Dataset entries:
(** ** The format *)

(** Block [i] of the data, and the digests of the first [n] blocks. *)
Definition blk (d : bytes) (i : nat) : bytes :=
  take (Z.to_nat CHUNK_BLK_SZ) (drop (Z.to_nat (Z.of_nat i * CHUNK_BLK_SZ)) d).
Definition csums {SH : Sha} (d : bytes) (n : nat) : bytes := concat ((fun i => SHA1 (blk d i)) <$> seq 0 n).

(** Number of blocks, rounded up. *)
Definition nblk (len : Z) : Z := (len + CHUNK_BLK_SZ - 1) / CHUNK_BLK_SZ.

Definition obj_hdr (user key md : bytes) (len : Z) : be_fs_obj_hdr :=
  mkOHdr BE_FS_OBJ_MAGIC (Z.of_nat (length key)) len (nblk len) md (strncpy 128 user).

(** The file of an object. *)
Definition obj_file {SH : Sha} (user key md data : bytes) : bytes :=
  let len := Z.of_nat (length data) in
  enc_hdr (obj_hdr user key md len) ++ key ++ csums data (Z.to_nat (nblk len)) ++ data.

(** Sizes for which the 32-bit arithmetic on block counts is exact: below 14 TB. *)
Definition max_obj : Z := 214748364 * CHUNK_BLK_SZ.

Lemma land_blk z : 0 <= z -> Z.land z (CHUNK_BLK_SZ - 1) = z mod CHUNK_BLK_SZ.
Proof. intros Hz. change (CHUNK_BLK_SZ - 1) with (Z.ones 16). by rewrite Z.land_ones. Qed.

Lemma land_lnot_blk z : 0 <= z -> Z.land z (Z.lnot (CHUNK_BLK_SZ - 1)) = z - z mod CHUNK_BLK_SZ.
Proof.
  intros Hz. change (CHUNK_BLK_SZ - 1) with (Z.ones 16). rewrite <- Z.ldiff_land, Z.ldiff_ones_r by lia.
  rewrite Z.shiftr_div_pow2, Z.shiftl_mul_pow2 by lia. change (2 ^ 16) with CHUNK_BLK_SZ.
  pose proof (Z.div_mod z CHUNK_BLK_SZ ltac:(done)). lia.
Qed.

Lemma flag_blk z : 0 <= z -> flag z (CHUNK_BLK_SZ - 1) = negb (z mod CHUNK_BLK_SZ =? 0).
Proof. intros Hz. unfold flag. by rewrite land_blk. Qed.

Lemma blk_count z : 0 <= z <= max_obj -> fs_blk_count z = nblk z.
Proof.
  intros Hz. unfold fs_blk_count, nblk, max_obj, CHUNK_BLK_ORDER in *. rewrite flag_blk by lia.
  rewrite Z.shiftr_div_pow2 by lia. change (2 ^ 16) with 65536. unfold CHUNK_BLK_SZ in *.
  pose proof (Z.div_mod z 65536 ltac:(lia)). pose proof (Z.mod_pos_bound z 65536 ltac:(lia)).
  destruct (Z.eqb_spec (z mod 65536) 0) as [E|E]; cbn [negb]; unfold u32; rewrite uw_small by lia.
  - apply Z.div_unique with 65535; lia.
  - apply Z.div_unique with (z mod 65536 - 1); lia.
Qed.

Lemma nblk_bound z : 0 <= z <= max_obj -> 0 <= nblk z <= 214748364.
Proof.
  intros Hz. unfold nblk, max_obj, CHUNK_BLK_SZ in *. split; [apply Z.div_pos; lia|].
  apply Z.lt_succ_r, Z.div_lt_upper_bound; lia.
Qed.

Lemma csum_bytes_exact n : 0 <= n <= 214748364 -> csum_bytes_of n = 20 * n.
Proof. intros Hn. unfold csum_bytes_of, CHD_CSUM_SZ, u32. rewrite uw_small by lia. lia. Qed.

Section spec.
Context {SH : Sha}.

Lemma csums_S d n : csums d (S n) = csums d n ++ SHA1 (blk d n).
Proof. unfold csums. rewrite seq_S, fmap_app, concat_app. cbn. by rewrite app_nil_r. Qed.

Lemma length_csums d n : length (csums d n) = (20 * n)%nat.
Proof. induction n as [|n IH]; [done|]. rewrite csums_S, length_app, IH, length_SHA1. lia. Qed.

(** Whole blocks do not change when data is added. *)
Lemma blk_app d p i : CHUNK_BLK_SZ * (Z.of_nat i + 1) <= Z.of_nat (length d) -> blk (d ++ p) i = blk d i.
Proof.
  intros H. unfold blk, CHUNK_BLK_SZ in *. rewrite drop_app_le by lia. rewrite take_app_le; [done|]. rewrite length_drop. lia.
Qed.

Lemma csums_app d p n : CHUNK_BLK_SZ * Z.of_nat n <= Z.of_nat (length d) -> csums (d ++ p) n = csums d n.
Proof.
  induction n as [|n IH]; intros H; [done|]. unfold CHUNK_BLK_SZ in *.
  rewrite !csums_S, IH, blk_app; [done|unfold CHUNK_BLK_SZ; lia|lia].
Qed.

Lemma length_enc_hdr h :
  length (oh_magic h) = 4%nat -> length (oh_hash h) = 20%nat -> length (oh_owner h) = 128%nat -> length (enc_hdr h) = 180%nat.
Proof. intros H1 H2 H3. unfold enc_hdr. rewrite !length_app, !length_le_bytes, length_replicate, H1, H2, H3. done. Qed.

Lemma length_strncpy n b : length (strncpy n b) = n.
Proof. unfold strncpy. rewrite length_app, length_take, length_replicate. lia. Qed.

Lemma slice_app pos n (a b c : bytes) : length a = pos -> length b = n -> slice pos n (a ++ b ++ c) = b.
Proof. intros <- <-. unfold slice. by rewrite drop_app_length, take_app_length. Qed.

Lemma dec_enc_hdr h rest :
  length (oh_magic h) = 4%nat -> length (oh_hash h) = 20%nat -> length (oh_owner h) = 128%nat ->
  0 <= oh_key_len h < 2 ^ 32 -> 0 <= oh_value_len h < 2 ^ 64 -> 0 <= oh_n_blk h < 2 ^ 32 ->
  dec_hdr (enc_hdr h ++ rest) = h.
Proof.
  intros H1 H2 H3 H4 H5 H6. destruct h as [m kl vl nb ha ow].
  cbn [oh_magic oh_key_len oh_value_len oh_n_blk oh_hash oh_owner] in *. unfold dec_hdr, enc_hdr.
  cbn [oh_magic oh_key_len oh_value_len oh_n_blk oh_hash oh_owner]. f_equal.
  - rewrite <- !app_assoc. by apply (slice_app 0 4 []).
  - rewrite <- !app_assoc. rewrite (slice_app 4 4 m) by (done || by rewrite length_le_bytes).
    apply le_val_le_bytes_small. exact H4.
  - replace ((m ++ le_bytes 4 kl ++ _) ++ rest) with ((m ++ le_bytes 4 kl) ++ le_bytes 8 vl ++ le_bytes 4 nb ++ replicate 12 0 ++ ha ++ ow ++ rest)
      by (by rewrite <- !app_assoc).
    rewrite slice_app by (rewrite ?length_app, ?length_le_bytes; lia). apply le_val_le_bytes_small. exact H5.
  - replace ((m ++ le_bytes 4 kl ++ _) ++ rest) with ((m ++ le_bytes 4 kl ++ le_bytes 8 vl) ++ le_bytes 4 nb ++ replicate 12 0 ++ ha ++ ow ++ rest)
      by (by rewrite <- !app_assoc).
    rewrite slice_app by (rewrite ?length_app, ?length_le_bytes; lia). apply le_val_le_bytes_small. exact H6.
  - replace ((m ++ le_bytes 4 kl ++ _) ++ rest) with ((m ++ le_bytes 4 kl ++ le_bytes 8 vl ++ le_bytes 4 nb ++ replicate 12 0) ++ ha ++ ow ++ rest)
      by (by rewrite <- !app_assoc).
    apply slice_app; [|done]. rewrite ?length_app, ?length_le_bytes, length_replicate. lia.
  - replace ((m ++ le_bytes 4 kl ++ _) ++ rest) with ((m ++ le_bytes 4 kl ++ le_bytes 8 vl ++ le_bytes 4 nb ++ replicate 12 0 ++ ha) ++ ow ++ rest)
      by (by rewrite <- !app_assoc).
    apply slice_app; [|done]. rewrite ?length_app, ?length_le_bytes, length_replicate. lia.
Qed.

(** The owner field gives the user name back. *)
Lemma cstr_strncpy n user : Forall (fun x => x <> 0) user -> (length user < n)%nat -> cstr (strncpy n user) = user.
Proof.
  intros Hu Hn. unfold strncpy. rewrite take_ge by lia. destruct (n - length user)%nat as [|k] eqn:Ek; [lia|]. clear Hn Ek.
  induction Hu as [|x user Hx Hu IH]; [done|]. cbn. rewrite (proj2 (Z.eqb_neq _ _)) by done. by f_equal.
Qed.

(** ** Writing *)

Section writing.
Variable vol_path : bytes.

Definition vofs (key : bytes) (len : Z) : Z := hdr_sz + Z.of_nat (length key) + 20 * nblk len.

(** File contents while [d] has been written: nothing, or a gap for the header. *)
Definition partial (key : bytes) (len : Z) (d : bytes) : bytes :=
  match d with [] => [] | _ => replicate (Z.to_nat (vofs key len)) 0 ++ d end.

DIRECTIONS FOR THIS TASK – Lines from the start of the records through the one containing "- apply Z.div_unique with 65535; lia." are what should be retyped, exactly and in full, both ends included.

WRITTEN ANSWER –
(** ** The format *)

(** Block [i] of the data, and the digests of the first [n] blocks. *)
Definition blk (d : bytes) (i : nat) : bytes :=
  take (Z.to_nat CHUNK_BLK_SZ) (drop (Z.to_nat (Z.of_nat i * CHUNK_BLK_SZ)) d).
Definition csums {SH : Sha} (d : bytes) (n : nat) : bytes := concat ((fun i => SHA1 (blk d i)) <$> seq 0 n).

(** Number of blocks, rounded up. *)
Definition nblk (len : Z) : Z := (len + CHUNK_BLK_SZ - 1) / CHUNK_BLK_SZ.

Definition obj_hdr (user key md : bytes) (len : Z) : be_fs_obj_hdr :=
  mkOHdr BE_FS_OBJ_MAGIC (Z.of_nat (length key)) len (nblk len) md (strncpy 128 user).

(** The file of an object. *)
Definition obj_file {SH : Sha} (user key md data : bytes) : bytes :=
  let len := Z.of_nat (length data) in
  enc_hdr (obj_hdr user key md len) ++ key ++ csums data (Z.to_nat (nblk len)) ++ data.

(** Sizes for which the 32-bit arithmetic on block counts is exact: below 14 TB. *)
Definition max_obj : Z := 214748364 * CHUNK_BLK_SZ.

Lemma land_blk z : 0 <= z -> Z.land z (CHUNK_BLK_SZ - 1) = z mod CHUNK_BLK_SZ.
Proof. intros Hz. change (CHUNK_BLK_SZ - 1) with (Z.ones 16). by rewrite Z.land_ones. Qed.

Lemma land_lnot_blk z : 0 <= z -> Z.land z (Z.lnot (CHUNK_BLK_SZ - 1)) = z - z mod CHUNK_BLK_SZ.
Proof.
  intros Hz. change (CHUNK_BLK_SZ - 1) with (Z.ones 16). rewrite <- Z.ldiff_land, Z.ldiff_ones_r by lia.
  rewrite Z.shiftr_div_pow2, Z.shiftl_mul_pow2 by lia. change (2 ^ 16) with CHUNK_BLK_SZ.
  pose proof (Z.div_mod z CHUNK_BLK_SZ ltac:(done)). lia.
Qed.

Lemma flag_blk z : 0 <= z -> flag z (CHUNK_BLK_SZ - 1) = negb (z mod CHUNK_BLK_SZ =? 0).
Proof. intros Hz. unfold flag. by rewrite land_blk. Qed.

Lemma blk_count z : 0 <= z <= max_obj -> fs_blk_count z = nblk z.
Proof.
  intros Hz. unfold fs_blk_count, nblk, max_obj, CHUNK_BLK_ORDER in *. rewrite flag_blk by lia.
  rewrite Z.shiftr_div_pow2 by lia. change (2 ^ 16) with 65536. unfold CHUNK_BLK_SZ in *.
  pose proof (Z.div_mod z 65536 ltac:(lia)). pose proof (Z.mod_pos_bound z 65536 ltac:(lia)).
  destruct (Z.eqb_spec (z mod 65536) 0) as [E|E]; cbn [negb]; unfold u32; rewrite uw_small by lia.
  - apply Z.div_unique with 65535; lia.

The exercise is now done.